Additionally, there’s the issue of whether edible packaging would be better for the environment, or will it have adverse effects not yet thought of. One type of edible packaging, milk or casein protein, comes from dairy at a time when some people are already assailing dairy herds for their environmental impact:
“At the US Department of Agriculture, chemical engineer Peggy Tomasula has made transparent films from the milk protein casein, which “behaves much like plastic and is a way to utilize a product of the dairy industry” [7]Patel, Prachi. The time is now for edible packaging. Chemical and Engineering News. 26 January 2020. Vol. 98, #4. Accessed April 2021 at https://cen.acs.org/food/food-science/time-edible-packaging/98/i4
Literature and Lore
This extract from “Local Packaging of Foods in Ghana” (1990) looks at the traditional use of leaves as food wrappers in Ghana.
“Most traditional maize products consumed in southern Ghana are wrapped in leaves.

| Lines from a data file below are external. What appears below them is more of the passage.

(* ===== verification/SegmentHeap.v ===== *)
(** * The two heaps of segments

    src/kernel/mem/defaultalloc/defaultalloc.cpp and
    src/kernel/mem/xalloc/Xalloc.cpp, the heaps the kernel can select instead of
    liballoc: a range of addresses is cut into segments, each with a header that
    is in a doubly linked list.  A pointer is its address and 0 is the null pointer;
    headers are in a map, the other bytes in another, and what overwrites the
    one is lost from the other.  A header at address 0 is there when the page
    at 0 is mapped. *)

From stdpp Require Import gmap.
From S2P Require Import Prelude PageFrame PageTable.

Local Open Scope Z_scope.

(** ** Data *)

Record HeapSegHdr := mk_seg { Length : Z; Next : Z; Last : Z; IsFree : bool }.

Definition set_Length x (s : HeapSegHdr) := mk_seg x (Next s) (Last s) (IsFree s).
Definition set_Next x (s : HeapSegHdr) := mk_seg (Length s) x (Last s) (IsFree s).
Definition set_Last x (s : HeapSegHdr) := mk_seg (Length s) (Next s) x (IsFree s).
Definition set_IsFree x (s : HeapSegHdr) := mk_seg (Length s) (Next s) (Last s) x.

Definition sizeof_HeapSegHdr : Z := 32.

(** What the heaps ask of the memory manager: a new page at an address. *)
Class HeapPages (P : Type) := { map_page : P -> Z -> res P }.

(** In the kernel, a page of the allocator mapped by the page tables at [PML4]. *)
Definition kernel_page (PML4 : Z) : HeapPages vmm := {|
  map_page v Position :=
    let* '(p, Page) := RequestPage (v_pfa v) in
    MapMemory PML4 (mk_vmm (v_ram v) p) Position Page PT_RW 0
|}.

Section heap.
Context {P : Type} `{HeapPages P}.

(** The globals, [LastHdr] being [LastSegment] of Xalloc, and the memory. *)
Record sheap := mk_sheap {
  sh_pages : P;
  HeapStart : Z;
  HeapEnd : Z;
  LastHdr : Z;
  segs : gmap Z HeapSegHdr;
  data : gmap Z Z
}.

Definition set_HeapEnd (h : sheap) x := mk_sheap (sh_pages h) (HeapStart h) x (LastHdr h) (segs h) (data h).
Definition set_LastHdr (h : sheap) x := mk_sheap (sh_pages h) (HeapStart h) (HeapEnd h) x (segs h) (data h).
Definition set_segs (h : sheap) x := mk_sheap (sh_pages h) (HeapStart h) (HeapEnd h) (LastHdr h) x (data h).
Definition set_pages (h : sheap) x := mk_sheap x (HeapStart h) (HeapEnd h) (LastHdr h) (segs h) (data h).

(** ** Memory accesses *)

Definition get_seg (h : sheap) (a : Z) : res HeapSegHdr :=
  match segs h !! a with
  | Some s => Ok s
  | None => Err (if decide (a = 0) then NullDeref else Undefined)
  end.

Definition mod_seg (h : sheap) (a : Z) (f : HeapSegHdr -> HeapSegHdr) : res sheap :=
  let* s := get_seg h a in Ok (set_segs h (<[a := f s]> (segs h))).

(** The bytes from [a] to [a + n - 1] are in the heap. *)
Definition in_heap (h : sheap) (a n : Z) : bool := bool_decide (HeapStart h <= a /\ a + n <= HeapEnd h).

(** Headers that have none of these bytes. *)
Definition segs_outside (h : sheap) (a n : Z) : gmap Z HeapSegHdr :=
  filter (fun kv => kv.1 + sizeof_HeapSegHdr <= a \/ a + n <= kv.1) (segs h).

(** All members of a header stored at [a]. *)
Definition put_seg (h : sheap) (a : Z) (s : HeapSegHdr) : res sheap :=
  if in_heap h a sizeof_HeapSegHdr then
    Ok (mk_sheap (sh_pages h) (HeapStart h) (HeapEnd h) (LastHdr h) (<[a := s]> (segs_outside h a sizeof_HeapSegHdr))
          (filter (fun kv => kv.1 < a \/ a + sizeof_HeapSegHdr <= kv.1) (data h)))
  else Err OutOfBounds.

(** [memset(a, v, n)] and [memcpy(dst, src, n)]; what was never written is
    copied as such. *)
Definition fill (h : sheap) (a v n : Z) : res sheap :=
  if decide (n <= 0) then Ok h
  else if in_heap h a n then
    Ok (mk_sheap (sh_pages h) (HeapStart h) (HeapEnd h) (LastHdr h) (segs_outside h a n)
          (foldr (fun k m => <[k := u8 v]> m) (data h) (seqZ a n)))
  else Err (if decide (a = 0) then NullDeref else OutOfBounds).

Definition copy (h : sheap) (dst src n : Z) : res sheap :=
  if decide (n <= 0) then Ok h
  else if in_heap h dst n && in_heap h src n then
    Ok (mk_sheap (sh_pages h) (HeapStart h) (HeapEnd h) (LastHdr h) (segs_outside h dst n)
          (foldr (fun k m => partial_alter (fun _ => data h !! (k - dst + src)) k m) (data h) (seqZ dst n)))
  else Err (if decide (dst = 0 \/ src = 0) then NullDeref else OutOfBounds).

(** ** Segments *)

(** [HeapSegHdr::Split] for the segment at [this]. *)
Definition Split (h : sheap) (this SplitLength : Z) : res (sheap * Z) :=
  if decide (SplitLength < 0x10) then Ok (h, 0)
  else
    let* s := get_seg h this in
    let SplitSegmentLength := s64 (Length s - SplitLength - sizeof_HeapSegHdr) in
    if decide (SplitSegmentLength < 0x10) then Ok (h, 0)
    else
      let NewSplitHdr := u64 (this + SplitLength + sizeof_HeapSegHdr) in
      let* h := mod_seg h (Next s) (set_Last NewSplitHdr) in
      let* s := get_seg h this in
      let* h := mod_seg h this (set_Next NewSplitHdr) in
      let* h := put_seg h NewSplitHdr (mk_seg (u64 SplitSegmentLength) (Next s) this (IsFree s)) in
      let* h := mod_seg h this (set_Length SplitLength) in
      Ok (if decide (LastHdr h = this) then set_LastHdr h NewSplitHdr else h, NewSplitHdr).

(** [HeapSegHdr::CombineForward] *)
Definition CombineForward (h : sheap) (this : Z) : res sheap :=
  let* s := get_seg h this in
  if decide (Next s = 0) then Ok h
  else
    let* n := get_seg h (Next s) in
    if IsFree n then
      let h := if decide (Next s = LastHdr h) then set_LastHdr h this else h in
      let* h := if decide (Next n = 0) then Ok h else mod_seg h (Next n) (set_Last this) in
      let* h := mod_seg h this (set_Length (u64 (Length s + Length n + sizeof_HeapSegHdr))) in
      mod_seg h this (set_Next (Next n))
    else Ok h.

(** [HeapSegHdr::CombineBackward] *)
Definition CombineBackward (h : sheap) (this : Z) : res sheap :=
  let* s := get_seg h this in
  if decide (Last s = 0) then Ok h
  else
    let* l := get_seg h (Last s) in
    if IsFree l then CombineForward h (Last s) else Ok h.

(** ** Growth *)

(** [n] pages from [a] on. *)
Fixpoint map_pages (p : P) (a : Z) (n : nat) : res P :=
  match n with
  | O => Ok p
  | S n => let* p := map_page p a in map_pages p (u64 (a + PAGE_SIZE)) n
  end.

(** [InitHeap], at an address other than 0; [zero] are the headers at 0. *)
Definition InitHeap (p : P) (zero : gmap Z HeapSegHdr) (HeapAddress PageCount : Z) : res sheap :=
  let* p := map_pages p HeapAddress (Z.to_nat PageCount) in
  let HeapLength := u64 (PageCount * PAGE_SIZE) in
  let h := mk_sheap p HeapAddress (u64 (HeapAddress + HeapLength)) HeapAddress zero ∅ in
  put_seg h HeapAddress (mk_seg (u64 (HeapLength - sizeof_HeapSegHdr)) 0 0 true).

Definition round_up (Length : Z) : Z :=
  if decide (Length mod PAGE_SIZE <> 0) then u64 (Length - Length mod PAGE_SIZE + PAGE_SIZE) else Length.

Definition ExpandHeap (h : sheap) (Length : Z) : res sheap :=
  let Length := round_up Length in
  let PageCount := Length / PAGE_SIZE in
  let NewSegment := HeapEnd h in
  let* p := map_pages (sh_pages h) (HeapEnd h) (Z.to_nat PageCount) in
  let h := set_HeapEnd (set_pages h p) (u64 (HeapEnd h + PageCount * PAGE_SIZE)) in
  let* h := put_seg h NewSegment (mk_seg (u64 (Length - sizeof_HeapSegHdr)) 0 (LastHdr h) true) in
  let* h := mod_seg h (LastHdr h) (set_Next NewSegment) in
  let h := set_LastHdr h NewSegment in
  CombineBackward h NewSegment.

(** ** The functions of the default heap *)

Definition defkfree (h : sheap) (Address : Z) : res sheap :=
  if decide (HeapStart h = 0) then Ok h
  else
    let Segment := u64 (Address - sizeof_HeapSegHdr) in
    let* h := mod_seg h Segment (set_IsFree true) in
    let* h := CombineForward h Segment in
    CombineBackward h Segment.

(** The size that is looked for. *)
Definition rounded (Size : Z) : Z :=
  let Size := if decide (Size < 0x10) then 0x10 else Size in
  if decide (0 < Size mod 0x10) then u64 (Size - Size mod 0x10 + 0x10) else Size.

(** The loop over the segments: the pointer, or [None] behind the last one. *)
Fixpoint find_segment (split : sheap -> Z -> Z -> res (sheap * Z)) (h : sheap) (CurrentSegment Size : Z) (fuel : nat)
    : res (option (sheap * Z)) :=
  match fuel with
  | O => Err OutOfFuel
  | S fuel =>
      let* s := get_seg h CurrentSegment in
      if IsFree s && bool_decide (Size < Length s) then
        let* '(h, _) := split h CurrentSegment Size in
        let* h := mod_seg h CurrentSegment (set_IsFree false) in
        Ok (Some (h, u64 (CurrentSegment + sizeof_HeapSegHdr)))
      else if IsFree s && bool_decide (Length s = Size) then
        let* h := mod_seg h CurrentSegment (set_IsFree false) in
        Ok (Some (h, u64 (CurrentSegment + sizeof_HeapSegHdr)))
      else if decide (Next s = 0) then Ok None
      else find_segment split h (Next s) Size fuel
  end.

(** A walk meets every header at most once. *)
Definition walk_fuel (h : sheap) : nat := S (size (segs h)).

(** [malloc], which calls itself after the heap has grown; [tries] bounds this. *)
Fixpoint defkmalloc (h : sheap) (Size : Z) (tries : nat) : res (sheap * Z) :=
  if decide (HeapStart h = 0) then Ok (h, 0)
  else
    let Size := rounded Size in
    if decide (Size = 0) then Ok (h, 0)
    else
      let* r := find_segment Split h (HeapStart h) Size (walk_fuel h) in
      match r with
      | Some r => Ok r
      | None =>
          match tries with
          | O => Err OutOfFuel
          | S tries => let* h := ExpandHeap h Size in defkmalloc h Size tries
          end
      end.

(** Growing twice is always enough. *)
Definition malloc_tries : nat := 2.

Definition defkcalloc (h : sheap) (n Size : Z) : res (sheap * Z) :=
  if decide (HeapStart h = 0) then Ok (h, 0)
  else
    let Size := if decide (Size < 0x10) then 0x10 else Size in
    let* '(h, Block) := defkmalloc h (u64 (n * Size)) malloc_tries in
    let* h := if decide (Block = 0) then Ok h else fill h Block 0 (u64 (n * Size)) in
    Ok (h, Block).

Definition defkrealloc (h : sheap) (Address Size : Z) : res (sheap * Z) :=
  if decide (HeapStart h = 0) then Ok (h, 0)
  else if decide (Address = 0 /\ Size = 0) then let* h := defkfree h Address in Ok (h, 0)
  else if decide (Address = 0) then defkcalloc h Size 1
  else
    let Size := if decide (Size < 0x10) then 0x10 else Size in
    let* '(h, newAddress) := defkcalloc h Size 1 in
    let* h := copy h newAddress Address Size in
    Ok (h, newAddress).

(** ** Xalloc *)

(** The members of Xalloc's segments get [LastSegment] by value: what they
    assign to it is gone when they return. *)
Definition X_Split (h : sheap) (this SplitLength : Z) : res (sheap * Z) :=
  let* '(h', r) := Split h this SplitLength in Ok (set_LastHdr h' (LastHdr h), r).
Definition X_CombineForward (h : sheap) (this : Z) : res sheap :=
  let* h' := CombineForward h this in Ok (set_LastHdr h' (LastHdr h)).
Definition X_CombineBackward (h : sheap) (this : Z) : res sheap :=
  let* h' := CombineBackward h this in Ok (set_LastHdr h' (LastHdr h)).

(** The constructor maps 32 pages, of which the first 16 are the heap. *)
Definition AllocatorV1 (p : P) (zero : gmap Z HeapSegHdr) (Address : Z) : res sheap :=
  let* p := map_pages p Address 0x20 in
  let HeapLength := 16 * PAGE_SIZE in
  let h := mk_sheap p Address (u64 (Address + HeapLength)) Address zero ∅ in
  put_seg h Address (mk_seg (HeapLength - sizeof_HeapSegHdr) 0 0 true).

Definition X_ExpandHeap (h : sheap) (Length : Z) : res sheap :=
  let Length := round_up Length in
  let PageCount := Length / PAGE_SIZE in
  let NewSegment := HeapEnd h in
  let* p := map_pages (sh_pages h) (HeapEnd h) (Z.to_nat PageCount) in
  let h := set_HeapEnd (set_pages h p) (u64 (HeapEnd h + PageCount * PAGE_SIZE)) in
  let* h := put_seg h NewSegment (mk_seg (u64 (Length - sizeof_HeapSegHdr)) 0 (LastHdr h) true) in
  let* h := mod_seg h (LastHdr h) (set_Next NewSegment) in
  let h := set_LastHdr h NewSegment in
  X_CombineBackward h NewSegment.

Fixpoint X_Malloc (h : sheap) (Size : Z) (tries : nat) : res (sheap * Z) :=
  if decide (HeapStart h = 0) then Ok (h, 0)
  else
    let Size := rounded Size in
    if decide (Size = 0) then Ok (h, 0)
    else
      let* r := find_segment X_Split h (HeapStart h) Size (walk_fuel h) in
      match r with
      | Some r => Ok r
      | None =>
          match tries with
          | O => Err OutOfFuel
          | S tries => let* h := X_ExpandHeap h Size in X_Malloc h Size tries
          end
      end.

Definition X_Free (h : sheap) (Address : Z) : res sheap :=
  if decide (HeapStart h = 0) then Ok h
  else
    let Segment := u64 (Address - sizeof_HeapSegHdr) in
    let* h := mod_seg h Segment (set_IsFree true) in
    let* h := X_CombineForward h Segment in
    X_CombineBackward h Segment.

Definition X_Calloc (h : sheap) (NumberOfBlocks Size : Z) : res (sheap * Z) :=
  if decide (HeapStart h = 0) then Ok (h, 0)
  else
    let Size := if decide (Size < 0x10) then 0x10 else Size in
    let* '(h, Block) := X_Malloc h (u64 (NumberOfBlocks * Size)) malloc_tries in
    let* h := if decide (Block = 0) then Ok h else fill h Block 0 (u64 (NumberOfBlocks * Size)) in
    Ok (h, Block).

Definition X_Realloc (h : sheap) (Address Size : Z) : res (sheap * Z) :=
  if decide (HeapStart h = 0) then Ok (h, 0)
  else if decide (Address = 0 /\ Size = 0) then let* h := X_Free h Address in Ok (h, 0)
  else if decide (Address = 0) then X_Calloc h Size 1
  else
    let Size := if decide (Size < 0x10) then 0x10 else Size in
    let* '(h, newAddress) := X_Calloc h Size 1 in
    let* h := copy h newAddress Address Size in
    Ok (h, newAddress).
End heap.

Leaves commonly used for wrapping food include those of Thespesia populnea (Malvaceae family), Marantoclea spp. (Marantaceae family), and the plantain (Musa paradisiaca) and the sheaths of maize (corn, Zea mays).
Some items are packaged raw before cooking. Others are wrapped in the leaves immediately after cooking, while they are still hot. In the preparation of fante kenkey, a maize product, for example, the raw dough is wrapped completely in four or five layers of brown plantain leaves before cooking. For ga kenkey the raw dough is incompletely wrapped in a single layer of maize sheaths. Portions of the dough remain exposed and may be lost in the water during cooking.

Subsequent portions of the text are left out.